- PROVIDED DATA -
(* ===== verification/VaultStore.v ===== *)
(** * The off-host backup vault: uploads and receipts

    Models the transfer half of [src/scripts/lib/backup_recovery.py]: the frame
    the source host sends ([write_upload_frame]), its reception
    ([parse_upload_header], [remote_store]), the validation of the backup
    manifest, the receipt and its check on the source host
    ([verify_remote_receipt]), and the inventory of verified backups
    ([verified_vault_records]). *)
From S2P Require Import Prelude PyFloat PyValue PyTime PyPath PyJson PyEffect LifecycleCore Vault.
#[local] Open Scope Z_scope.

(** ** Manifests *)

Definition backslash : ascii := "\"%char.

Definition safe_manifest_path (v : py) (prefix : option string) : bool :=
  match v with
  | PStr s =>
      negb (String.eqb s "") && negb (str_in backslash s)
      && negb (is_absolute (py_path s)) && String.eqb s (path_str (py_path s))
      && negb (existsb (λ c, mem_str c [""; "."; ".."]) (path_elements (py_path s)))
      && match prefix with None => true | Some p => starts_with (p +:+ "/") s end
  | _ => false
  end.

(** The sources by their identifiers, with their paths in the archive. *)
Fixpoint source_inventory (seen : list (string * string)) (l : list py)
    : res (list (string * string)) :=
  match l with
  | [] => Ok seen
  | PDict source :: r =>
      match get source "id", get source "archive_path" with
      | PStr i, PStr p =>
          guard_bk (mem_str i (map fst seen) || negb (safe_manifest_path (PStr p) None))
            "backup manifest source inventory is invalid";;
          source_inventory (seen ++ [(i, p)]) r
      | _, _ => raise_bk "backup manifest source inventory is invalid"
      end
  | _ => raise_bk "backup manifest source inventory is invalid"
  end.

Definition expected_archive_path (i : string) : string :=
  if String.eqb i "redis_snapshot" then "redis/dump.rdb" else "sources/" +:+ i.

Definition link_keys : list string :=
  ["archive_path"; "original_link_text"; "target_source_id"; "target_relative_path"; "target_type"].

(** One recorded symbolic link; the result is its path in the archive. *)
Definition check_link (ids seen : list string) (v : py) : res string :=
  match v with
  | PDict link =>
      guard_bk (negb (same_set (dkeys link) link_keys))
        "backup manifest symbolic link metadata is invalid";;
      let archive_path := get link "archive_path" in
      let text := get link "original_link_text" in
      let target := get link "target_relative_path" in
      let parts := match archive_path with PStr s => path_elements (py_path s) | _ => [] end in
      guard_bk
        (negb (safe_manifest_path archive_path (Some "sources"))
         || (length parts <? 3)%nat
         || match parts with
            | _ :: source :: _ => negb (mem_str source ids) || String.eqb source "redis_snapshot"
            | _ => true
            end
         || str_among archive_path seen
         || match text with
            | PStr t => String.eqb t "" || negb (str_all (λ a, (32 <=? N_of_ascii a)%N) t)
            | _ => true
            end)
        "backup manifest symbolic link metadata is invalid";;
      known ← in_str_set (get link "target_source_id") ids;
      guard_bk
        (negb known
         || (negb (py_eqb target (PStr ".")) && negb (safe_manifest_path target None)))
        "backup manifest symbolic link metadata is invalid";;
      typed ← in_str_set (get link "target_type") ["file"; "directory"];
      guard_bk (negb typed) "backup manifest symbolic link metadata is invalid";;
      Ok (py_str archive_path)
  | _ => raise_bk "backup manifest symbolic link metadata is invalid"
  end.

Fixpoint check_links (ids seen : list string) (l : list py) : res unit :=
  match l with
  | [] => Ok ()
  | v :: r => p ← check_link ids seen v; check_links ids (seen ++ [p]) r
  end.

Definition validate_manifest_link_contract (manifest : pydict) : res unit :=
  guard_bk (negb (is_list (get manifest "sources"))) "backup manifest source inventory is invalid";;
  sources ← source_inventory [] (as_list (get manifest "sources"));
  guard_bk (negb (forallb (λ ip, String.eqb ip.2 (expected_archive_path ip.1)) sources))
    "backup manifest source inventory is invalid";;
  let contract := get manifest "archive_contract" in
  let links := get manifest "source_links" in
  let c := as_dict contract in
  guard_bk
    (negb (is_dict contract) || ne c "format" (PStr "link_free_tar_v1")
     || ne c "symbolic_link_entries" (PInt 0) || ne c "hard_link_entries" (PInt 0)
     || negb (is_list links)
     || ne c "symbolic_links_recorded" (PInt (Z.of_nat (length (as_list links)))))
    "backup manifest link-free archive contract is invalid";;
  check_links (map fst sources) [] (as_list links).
==
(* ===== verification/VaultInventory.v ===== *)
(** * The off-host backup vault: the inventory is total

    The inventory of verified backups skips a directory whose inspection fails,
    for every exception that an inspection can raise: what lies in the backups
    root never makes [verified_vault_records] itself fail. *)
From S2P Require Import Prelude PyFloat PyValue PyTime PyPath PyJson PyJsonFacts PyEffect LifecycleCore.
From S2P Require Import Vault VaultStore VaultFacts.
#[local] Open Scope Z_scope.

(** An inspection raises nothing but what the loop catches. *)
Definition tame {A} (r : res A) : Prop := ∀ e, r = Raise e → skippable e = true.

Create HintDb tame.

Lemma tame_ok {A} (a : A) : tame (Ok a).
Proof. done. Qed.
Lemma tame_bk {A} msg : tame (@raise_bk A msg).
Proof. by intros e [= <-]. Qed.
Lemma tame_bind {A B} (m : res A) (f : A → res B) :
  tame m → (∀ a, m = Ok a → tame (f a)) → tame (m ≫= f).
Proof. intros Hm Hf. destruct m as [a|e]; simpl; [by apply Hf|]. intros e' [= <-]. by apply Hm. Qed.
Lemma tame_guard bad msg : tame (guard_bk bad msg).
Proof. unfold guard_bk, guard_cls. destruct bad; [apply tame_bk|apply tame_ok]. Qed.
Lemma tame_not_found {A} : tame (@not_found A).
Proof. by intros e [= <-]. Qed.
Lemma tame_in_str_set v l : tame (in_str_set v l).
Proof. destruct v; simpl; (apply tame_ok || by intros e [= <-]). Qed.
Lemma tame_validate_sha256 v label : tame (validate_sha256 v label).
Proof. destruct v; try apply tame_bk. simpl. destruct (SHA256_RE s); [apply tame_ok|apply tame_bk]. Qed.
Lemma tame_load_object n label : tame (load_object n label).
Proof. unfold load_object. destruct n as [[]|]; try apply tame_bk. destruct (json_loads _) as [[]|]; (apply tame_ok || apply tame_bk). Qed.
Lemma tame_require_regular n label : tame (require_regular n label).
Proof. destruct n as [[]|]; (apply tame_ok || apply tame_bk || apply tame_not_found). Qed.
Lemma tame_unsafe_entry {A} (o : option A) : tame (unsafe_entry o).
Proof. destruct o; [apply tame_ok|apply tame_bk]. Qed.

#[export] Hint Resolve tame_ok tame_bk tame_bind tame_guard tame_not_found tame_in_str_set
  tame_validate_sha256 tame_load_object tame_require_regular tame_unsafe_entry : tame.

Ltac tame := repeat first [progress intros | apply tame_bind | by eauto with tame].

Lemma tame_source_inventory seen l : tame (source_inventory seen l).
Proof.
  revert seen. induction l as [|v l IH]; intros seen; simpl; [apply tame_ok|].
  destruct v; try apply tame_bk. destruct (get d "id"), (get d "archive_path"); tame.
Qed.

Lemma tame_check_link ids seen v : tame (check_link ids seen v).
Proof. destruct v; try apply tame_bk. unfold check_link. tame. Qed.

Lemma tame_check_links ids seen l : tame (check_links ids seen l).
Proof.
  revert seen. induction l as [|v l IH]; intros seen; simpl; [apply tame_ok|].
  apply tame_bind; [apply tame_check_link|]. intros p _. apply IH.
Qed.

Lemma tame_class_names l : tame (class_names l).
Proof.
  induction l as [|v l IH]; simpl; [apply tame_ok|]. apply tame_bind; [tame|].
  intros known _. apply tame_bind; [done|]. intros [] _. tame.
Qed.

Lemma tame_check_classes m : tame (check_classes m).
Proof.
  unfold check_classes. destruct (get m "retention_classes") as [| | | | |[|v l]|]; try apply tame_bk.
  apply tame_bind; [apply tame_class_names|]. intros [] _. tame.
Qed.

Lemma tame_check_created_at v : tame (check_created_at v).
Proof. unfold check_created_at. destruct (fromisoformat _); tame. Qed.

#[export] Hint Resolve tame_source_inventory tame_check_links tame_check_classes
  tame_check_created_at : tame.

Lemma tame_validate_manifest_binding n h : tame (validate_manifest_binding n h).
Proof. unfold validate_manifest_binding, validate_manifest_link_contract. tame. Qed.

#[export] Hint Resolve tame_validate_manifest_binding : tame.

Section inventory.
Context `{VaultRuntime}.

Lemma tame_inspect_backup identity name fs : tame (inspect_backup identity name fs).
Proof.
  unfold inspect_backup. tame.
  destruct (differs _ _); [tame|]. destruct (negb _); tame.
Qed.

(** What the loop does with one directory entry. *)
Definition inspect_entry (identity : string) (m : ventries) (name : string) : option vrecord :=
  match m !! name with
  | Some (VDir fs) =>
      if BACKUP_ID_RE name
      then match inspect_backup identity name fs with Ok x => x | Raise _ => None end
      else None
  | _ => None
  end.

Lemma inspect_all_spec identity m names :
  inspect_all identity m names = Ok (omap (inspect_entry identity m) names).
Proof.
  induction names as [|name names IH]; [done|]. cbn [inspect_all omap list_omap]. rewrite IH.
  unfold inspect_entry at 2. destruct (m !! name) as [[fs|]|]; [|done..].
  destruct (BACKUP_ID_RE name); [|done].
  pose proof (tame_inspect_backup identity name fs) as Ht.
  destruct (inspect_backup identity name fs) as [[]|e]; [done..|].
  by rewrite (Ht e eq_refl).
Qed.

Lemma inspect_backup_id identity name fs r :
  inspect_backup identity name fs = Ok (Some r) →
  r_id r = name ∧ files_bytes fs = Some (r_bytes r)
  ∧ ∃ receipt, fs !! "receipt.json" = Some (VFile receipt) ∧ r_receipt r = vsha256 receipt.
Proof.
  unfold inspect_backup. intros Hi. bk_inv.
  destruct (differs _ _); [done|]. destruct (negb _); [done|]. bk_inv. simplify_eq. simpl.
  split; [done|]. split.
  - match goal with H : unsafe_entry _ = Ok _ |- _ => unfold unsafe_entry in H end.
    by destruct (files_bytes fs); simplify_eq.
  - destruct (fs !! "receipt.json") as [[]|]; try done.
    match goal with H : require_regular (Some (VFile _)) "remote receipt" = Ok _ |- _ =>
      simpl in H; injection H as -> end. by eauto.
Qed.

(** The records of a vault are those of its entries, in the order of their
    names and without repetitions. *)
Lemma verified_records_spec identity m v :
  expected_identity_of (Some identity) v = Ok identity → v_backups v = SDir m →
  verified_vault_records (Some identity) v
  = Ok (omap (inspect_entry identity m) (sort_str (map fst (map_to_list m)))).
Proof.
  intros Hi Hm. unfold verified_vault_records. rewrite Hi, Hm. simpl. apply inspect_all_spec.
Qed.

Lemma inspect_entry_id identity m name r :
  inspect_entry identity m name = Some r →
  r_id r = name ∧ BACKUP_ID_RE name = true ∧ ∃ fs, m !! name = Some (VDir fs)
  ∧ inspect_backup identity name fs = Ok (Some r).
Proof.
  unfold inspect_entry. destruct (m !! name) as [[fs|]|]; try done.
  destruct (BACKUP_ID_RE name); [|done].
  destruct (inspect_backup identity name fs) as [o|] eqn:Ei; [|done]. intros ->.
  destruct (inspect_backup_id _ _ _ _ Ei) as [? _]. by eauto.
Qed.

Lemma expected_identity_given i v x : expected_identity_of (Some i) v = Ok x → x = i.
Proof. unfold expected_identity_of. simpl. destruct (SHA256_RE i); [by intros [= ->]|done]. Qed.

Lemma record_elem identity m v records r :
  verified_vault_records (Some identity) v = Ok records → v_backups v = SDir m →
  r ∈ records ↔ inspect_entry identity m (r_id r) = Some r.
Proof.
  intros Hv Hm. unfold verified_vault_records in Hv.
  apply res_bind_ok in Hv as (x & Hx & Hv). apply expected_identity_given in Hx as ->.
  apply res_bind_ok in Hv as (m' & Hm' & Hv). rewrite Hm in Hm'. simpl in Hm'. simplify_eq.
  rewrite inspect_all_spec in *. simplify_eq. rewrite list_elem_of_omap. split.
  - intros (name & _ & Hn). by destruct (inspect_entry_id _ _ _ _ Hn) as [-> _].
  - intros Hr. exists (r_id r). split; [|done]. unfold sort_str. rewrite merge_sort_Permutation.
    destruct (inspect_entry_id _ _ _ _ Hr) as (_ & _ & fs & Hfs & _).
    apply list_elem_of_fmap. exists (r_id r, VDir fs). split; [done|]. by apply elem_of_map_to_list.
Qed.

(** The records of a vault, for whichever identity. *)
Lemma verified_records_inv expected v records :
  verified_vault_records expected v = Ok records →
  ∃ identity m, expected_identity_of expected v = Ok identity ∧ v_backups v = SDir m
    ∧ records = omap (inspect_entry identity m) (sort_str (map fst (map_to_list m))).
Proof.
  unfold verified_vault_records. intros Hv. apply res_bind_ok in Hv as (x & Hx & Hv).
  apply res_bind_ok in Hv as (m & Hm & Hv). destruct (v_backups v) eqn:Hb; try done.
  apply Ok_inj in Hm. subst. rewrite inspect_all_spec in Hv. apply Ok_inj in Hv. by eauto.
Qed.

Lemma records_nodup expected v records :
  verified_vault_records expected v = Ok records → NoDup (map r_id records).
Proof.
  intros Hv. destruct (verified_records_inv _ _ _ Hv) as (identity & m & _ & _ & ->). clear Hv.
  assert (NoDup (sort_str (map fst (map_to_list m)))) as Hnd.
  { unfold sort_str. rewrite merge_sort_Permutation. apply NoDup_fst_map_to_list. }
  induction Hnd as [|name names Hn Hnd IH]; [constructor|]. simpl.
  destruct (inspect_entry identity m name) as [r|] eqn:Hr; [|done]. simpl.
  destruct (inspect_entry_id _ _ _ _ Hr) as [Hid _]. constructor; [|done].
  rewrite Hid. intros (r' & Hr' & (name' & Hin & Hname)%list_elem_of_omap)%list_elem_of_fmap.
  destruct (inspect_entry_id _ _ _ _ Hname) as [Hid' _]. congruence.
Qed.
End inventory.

- EXERCISE -
Your answer should consist of all lines in the listing above that contain "differs".

- REPLY -
  destruct (differs _ _); [tame|]. destruct (negb _); tame.
  destruct (differs _ _); [done|]. destruct (negb _); [done|]. bk_inv. simplify_eq. simpl.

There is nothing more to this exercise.